A primary reason many people avoid change is because they must change with it. Another reason some resist change is they focus on how hard change will be, the possible negative outcomes (typically assumptions based on our fear of the unknown) and their tendency to see the glass as half empty. We also become comfortable in our current position, even if it’s not working for us in creating happiness and success.
In focusing on the difficulties rather than benefits of change, we stop ourselves from taking action. We avoid change because we focus on what we perceive as the downside. This must be overcome if your intention is to experience increased success and happiness professionally and personally.
If your business has stalled or is failing, your health is declining or your relationships aren’t fulfilling — to name just three circumstances — you can use your awareness of these facts to face the reality your resistance to change diminishes your happiness and success more each day.
Honest self-appraisal is a vital ingredient in choosing to make a change. As you become conscious of the negative feelings and undesirable results of your choice not to change, you can use that discomfort to propel yourself forward.
Most of us reach a point where we “can’t take it anymore.” Getting real honest with yourself will help you reach this threshold sooner, saving precious time and resources in creating a reality you do find pleasing.
In my coaching and consulting work, I show people how their current thought and behavior patterns are working against what they want and how they’re actually working against themselves and the happiness and success they desire. We then develop new thoughts and behaviors that allow them to change their reality in positive ways. The focus here is on the actual reasons for making a change and the multitude of benefits for doing so.

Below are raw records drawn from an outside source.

Definition mutable_layout (m : RecordMutable) : bytes :=
  option_layout history_layout (rm_attempts m) ++ state_layout (rm_state m)
  ++ option_layout framed (rm_checkpoint m) ++ i64_bytes (rm_retention_deadline m)
  ++ option_layout deduplication_layout (rm_deduplication m) ++ u64_bytes (rm_revision m).

Definition identity_of (r : JobRecordV1) : RecordIdentity :=
  mkRecordIdentity (jr_job_id r) (jr_namespace r) (jr_queue r) (jr_kind r)
    (jr_schema_version r) (jr_generation r) (jr_execution_id r).
Definition routing_of (r : JobRecordV1) : RecordRouting :=
  mkRecordRouting (jr_payload r) (jr_fairness r) (jr_ordering_key r) (jr_priority r).
Definition timing_of (r : JobRecordV1) : RecordTiming :=
  mkRecordTiming (jr_created_at r) (jr_scheduled_at r) (jr_expires_at r).
Definition mutable_of (r : JobRecordV1) : RecordMutable :=
  mkRecordMutable (jr_attempts r) (jr_state r) (jr_checkpoint r) (jr_retention_deadline r)
    (jr_deduplication r) (jr_revision r).

Definition record_layout (r : JobRecordV1) : bytes :=
  identity_layout (identity_of r) ++ routing_layout (routing_of r) ++ timing_layout (timing_of r)
  ++ policy_layout (jr_policy r) ++ mutable_layout (mutable_of r).

(** ** Well-formedness of the parts *)

Definition on_option {A} (P : A → Prop) (o : option A) : Prop :=
  match o with Some a => P a | None => True end.

Definition payload_wf (m : PayloadManifest) : Prop :=
  is_payload_manifest m = true ∧ PayloadManifest_validate m = Ok tt
  ∧ Forall (λ k, len k ≤ U32_MAX) (pm_chunk_keys m).

Definition history_wf (h : AttemptHistory) : Prop :=
  is_attempt_history h = true ∧ AttemptHistory_validate h = Ok tt.

Definition policy_wf (p : JobPolicySnapshot) : Prop :=
  is_policy_snapshot p = true ∧ JobPolicySnapshot_validate p = Ok tt.

Definition identity_wf (i : RecordIdentity) : Prop :=
  is_fixed_id (ri_job_id i) = true ∧ is_opaque MAX_NAMESPACE_BYTES (ri_namespace i) = true
  ∧ is_text MAX_NAME_BYTES (ri_queue i) = true ∧ is_text MAX_NAME_BYTES (ri_kind i) = true
  ∧ is_nonzero_u16 (ri_schema_version i) = true ∧ is_u32 (ri_generation i) = true
  ∧ is_fixed_id (ri_execution_id i) = true.

Definition routing_wf (r : RecordRouting) : Prop :=
  payload_wf (rr_payload r) ∧ is_fairness_class (rr_fairness r) = true
  ∧ is_option (is_opaque MAX_ORDERING_KEY_BYTES) (rr_ordering_key r) = true.

Definition timing_wf (t : RecordTiming) : Prop :=
  is_i64 (rt_created_at t) = true ∧ is_i64 (rt_scheduled_at t) = true
  ∧ is_option is_i64 (rt_expires_at t) = true.

Definition mutable_wf (m : RecordMutable) : Prop :=
  on_option history_wf (rm_attempts m) ∧ is_job_state (rm_state m) = true
  ∧ on_option (λ c, len c ≤ U32_MAX) (rm_checkpoint m) ∧ is_i64 (rm_retention_deadline m) = true
  ∧ is_option is_deduplication (rm_deduplication m) = true ∧ is_u64 (rm_revision m) = true.

Definition record_wf (r : JobRecordV1) : Prop :=
  identity_wf (identity_of r) ∧ routing_wf (routing_of r) ∧ timing_wf (timing_of r)
  ∧ policy_wf (jr_policy r) ∧ mutable_wf (mutable_of r).

(** ** Contracts of the field readers *)

Create HintDb codecs.
#[export] Hint Resolve codec_u8 codec_u16 codec_u32 codec_u64 codec_i64 codec_bytes : codecs.

Lemma codec_lift {A} (x : result StoreDataError A) : codec (lift x) (λ a, x = Ok a) (λ _, []).
Proof.
  split.
  - intros a r tl -> _ _. cbn. by rewrite advance_nil.
  - intros a r r' _ Hp. unfold lift in Hp. destruct x; [|done]. simplify_eq.
    rewrite advance_nil. eauto.
Qed.

(** A read followed by a checked identity conversion. *)
Lemma codec_guard {A} (p : reader A) (f : A → result StoreDataError A)
    (wf wf' : A → Prop) (enc : A → bytes) :
  codec p wf enc → (∀ a b, wf a → f a = Ok b ↔ b = a ∧ wf' a) → (∀ a, wf' a → wf a) →
  codec (a ← p; lift (f a)) wf' enc.
Proof.
  intros Hp Hf Hwf. eapply codec_ext.
  - eapply (codec_check (λ b, b) _ f _ _ wf' Hp). intros a b Ha. rewrite Hf by done. naive_solver.
  - naive_solver.
  - done.
Qed.

Lemma codec_fixed_id label :
  codec (bs ← Reader_fixed_array 16; lift (ident (fixed_try_from_slice label bs)))
    (λ bs, is_fixed_id bs = true) (λ bs, bs).
Proof.
  eapply codec_guard; [apply (codec_fixed_array 16); lia| |].
  - intros a b _. unfold ident. by rewrite map_err_Ok, fixed_try_from_slice_Ok.
  - intros a. apply is_fixed_id_len.
Qed.

Lemma codec_opaque MAX kind :
  MAX ≤ U32_MAX →
  codec (bs ← Reader_bytes; lift (ident (OpaqueBytes_try_new MAX kind bs)))
    (λ bs, is_opaque MAX bs = true) framed.
Proof.
  intros HM. eapply codec_guard; [apply codec_bytes| |].
  - intros a b _. unfold ident. by rewrite map_err_Ok, OpaqueBytes_try_new_Ok.
  - intros a Ha%is_opaque_len. cbn; lia.
Qed.

Lemma codec_text : codec Reader_text (λ bs, len bs ≤ U32_MAX ∧ is_str bs = true) framed.
Proof.
  eapply codec_guard; [apply codec_bytes| |naive_solver].
  intros a b Ha. unfold from_utf8. case_match; naive_solver.
Qed.

Lemma codec_name MAX kind :
  MAX ≤ U32_MAX →
  codec (value ← Reader_text; lift (ident (ValidatedText_try_new kind value MAX)))
    (λ bs, is_text MAX bs = true) framed.
Proof.
  intros HM. eapply codec_guard; [apply codec_text| |].
  - intros a b [_ Ha]. unfold ident. by rewrite map_err_Ok, ValidatedText_try_new_Ok.
  - intros a Ha. split; [apply is_text_len in Ha; lia|by eapply is_text_is_str].
Qed.

Lemma codec_nonzero hi field p enc :
  codec p (λ z, in_range 0 hi z = true) enc →
  codec (value ← p; lift (nonzero value field)) (λ z, in_range 1 hi z = true) enc.
Proof.
  intros Hp. eapply codec_guard; [apply Hp| |].
  - intros a b Ha. unfold nonzero. rewrite in_range_spec in *.
    destruct (Z.eqb_spec a 0); [split; [done|lia]|]. naive_solver lia.
  - intros a. rewrite !in_range_spec. lia.
Qed.
(* ===== verification/Keyspace.v ===== *)
(** * Key space

    [crates/bg-jobs/src/keys/keyspace.rs]: the keys and the small values of
    every record the engine persists (jobs, payload chunks, the due and fair
    indexes, leases, permits, deduplication, wake, operation, cancellation and
    dead-letter entries). *)

From Stdlib Require Strings.String.
From S2P Require Import Prelude Errors Ids Clock Policy JobRecord Wire KeyCodec ValueCodec JobCodec.
From S2P Require Import JobRoundtrip OperationCodec.

(** A byte-string literal [b"..."]. *)
Definition ascii (s : string) : bytes := String.list_byte_of_string s.

Definition MAX_DURABLE_PERMIT_SLOTS : Z := 1024.

(** ** Keys *)

Definition job_key (namespace : Namespace) (job_id : JobId) : result StoreDataError StoreKey :=
  KeyCodec_job namespace job_id.

Definition payload_key (namespace : Namespace) (job_id : JobId) (index : Z)
    : result StoreDataError StoreKey :=
  KeyCodec_encode namespace KT_PayloadChunk [job_id; u32_bytes index].

Definition due_key (namespace : Namespace) (queue : QueueName) (scheduled_at : Timestamp)
    (job_id : JobId) : result StoreDataError StoreKey :=
  KeyCodec_encode namespace KT_Due [queue; i64_bytes scheduled_at; job_id].

Definition fair_key (namespace : Namespace) (queue : QueueName) (job_id : JobId)
    : result StoreDataError StoreKey :=
  KeyCodec_encode namespace KT_FairReady [queue; job_id].

Definition fair_state_key (namespace : Namespace) : result StoreDataError StoreKey :=
  KeyCodec_encode namespace KT_FairReady [ascii "dispatch-state"].

Definition lease_key (namespace : Namespace) (queue : QueueName) (job_id : JobId)
    : result StoreDataError StoreKey :=
  KeyCodec_encode namespace KT_Lease [queue; job_id].

Definition lease_queue_prefix (namespace : Namespace) (queue : QueueName)
    : result StoreDataError StoreKey :=
  KeyCodec_encode namespace KT_Lease [queue].

Definition dedupe_key (namespace : Namespace) (key : DeduplicationKey)
    : result StoreDataError StoreKey :=
  KeyCodec_encode namespace KT_Dedupe [key].

Definition wake_key (namespace : Namespace) (queue : QueueName) : result StoreDataError StoreKey :=
  KeyCodec_encode namespace KT_Wake [queue].

Definition operation_key (namespace : Namespace) (job_id : JobId) : result StoreDataError StoreKey :=
  KeyCodec_encode namespace KT_Operation [job_id].

Definition cancellation_key (namespace : Namespace) (job_id : JobId)
    : result StoreDataError StoreKey :=
  KeyCodec_encode namespace KT_Cancellation [job_id].

Definition dead_letter_key (namespace : Namespace) (queue : QueueName) (job_id : JobId)
    : result StoreDataError StoreKey :=
  KeyCodec_encode namespace KT_DeadLetter [queue; job_id].

Definition due_prefix (namespace : Namespace) : result StoreDataError StoreKey :=
  KeyCodec_encode namespace KT_Due [].
Definition validate_get_many (caps : StoreCapabilities) (keys : list StoreKey)
    : result StoreContractError unit :=
  if cap_max_get_many_keys caps <? len keys then Err (SCE_CapabilityExceeded "get-many keys")
  else if existsb (λ key, cap_max_key_bytes caps <? len key) keys
  then Err (SCE_CapabilityExceeded "get-many key bytes")
  else if is_none_or (λ bytes, cap_max_get_many_key_bytes caps <? bytes) (checked_key_bytes 0 keys)
  then Err (SCE_CapabilityExceeded "get-many key bytes")
  else Ok tt.

Definition validate_range (caps : StoreCapabilities) (request : RangeRequest)
    : result StoreContractError unit :=
  if cap_max_range_items caps <? rq_item_limit request then Err (SCE_CapabilityExceeded "range items")
  else if cap_max_range_bytes caps <? rq_byte_limit request
  then Err (SCE_CapabilityExceeded "range bytes")
  else if is_some_and (λ key, cap_max_key_bytes caps <? len key) (rq_start request)
          || is_some_and (λ key, cap_max_key_bytes caps <? len key) (rq_end request)
          || is_some_and (λ key, cap_max_key_bytes caps <? len key) (rq_continuation request)
  then Err (SCE_CapabilityExceeded "range key bytes")
  else Ok tt.

Inductive CommitOutcome : Type := Committed | Conflict | Unknown.

#[export] Instance CommitOutcome_eq_dec : EqDecision CommitOutcome.
Proof. solve_decision. Defined.

(** ** The state of a store *)

Abbreviation StoreMap := (gmap StoreKey bytes).
(** The outcomes a store has established, by commit operation. *)
Abbreviation Ledger := (gmap CommitOperationId (StoreTransaction * CommitOutcome)).

Definition check_holds (entries : StoreMap) (c : Check) : bool :=
  match c with
  | Absent key => bool_decide (entries !! key = None)
  | Value key expected => bool_decide (entries !! key = Some expected)
  end.
Definition checks_match (entries : StoreMap) (checks : list Check) : bool :=
  forallb (check_holds entries) checks.

Definition apply_mutation (entries : StoreMap) (m : Mutation) : StoreMap :=
  match m with
  | Put key value => <[key := value]> entries
  | Delete key => delete key entries
  end.
Definition apply_mutations (entries : StoreMap) (mutations : list Mutation) : StoreMap :=
  fold_left apply_mutation mutations entries.
#[global] Arguments apply_mutations : simpl never.

(** [BTreeMap::iter]: the entries in key order. *)
Definition key_le (a b : StoreKey * bytes) : Prop := bytes_leb a.1 b.1 = true.
#[export] Instance key_le_dec : RelDecision key_le.
Proof. intros a b. unfold key_le. apply _. Defined.
Definition btree_iter (entries : StoreMap) : list (StoreKey * bytes) :=
  merge_sort key_le (map_to_list entries).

One example of this might be letting go of a team member who possesses all the skills necessary to do the job, but whose attitude and behavior damage corporate culture, customer relations and the bottom line. If, when you walk into your business, you feel an aversion to certain team members because of their negativity, then a change of some sort is in order. This personnel situation is common in the business world and becomes more damaging the longer it’s allowed to continue.
Personnel changes are typically avoided because of the time, effort and money involved in hiring and training a replacement. There’s also the aspect of not wanting to have the tough talk or confrontation that can accompany letting someone go. Fear of retribution, unemployment claims and being bad mouthed are other reasons personnel changes are commonly avoided.
As you turn your attention from what initially appears to be the overwhelming effort involved in creating positive change and focus instead on the benefits involved, you’ll take on the change with an energy that makes the effort seem a lot less daunting. In other words, a major barrier is eliminated when you focus on how change will improve you and the situation.
Human beings are amazing and can accomplish great feats once they open their minds to possibility and then decide to take action. Change is much easier when we choose to see it in a positive light. As we embrace change, we alter our perception of it from a bad thing to a positive thing filled with opportunity.
If, during your honest self-appraisal, you find you’re not pleased with the way things are going in your business or your life, choose to make a change in you first — in how you perceive change.
By doing so, you better position yourself to take actions to improve your situation and enhance your feelings of happiness and success.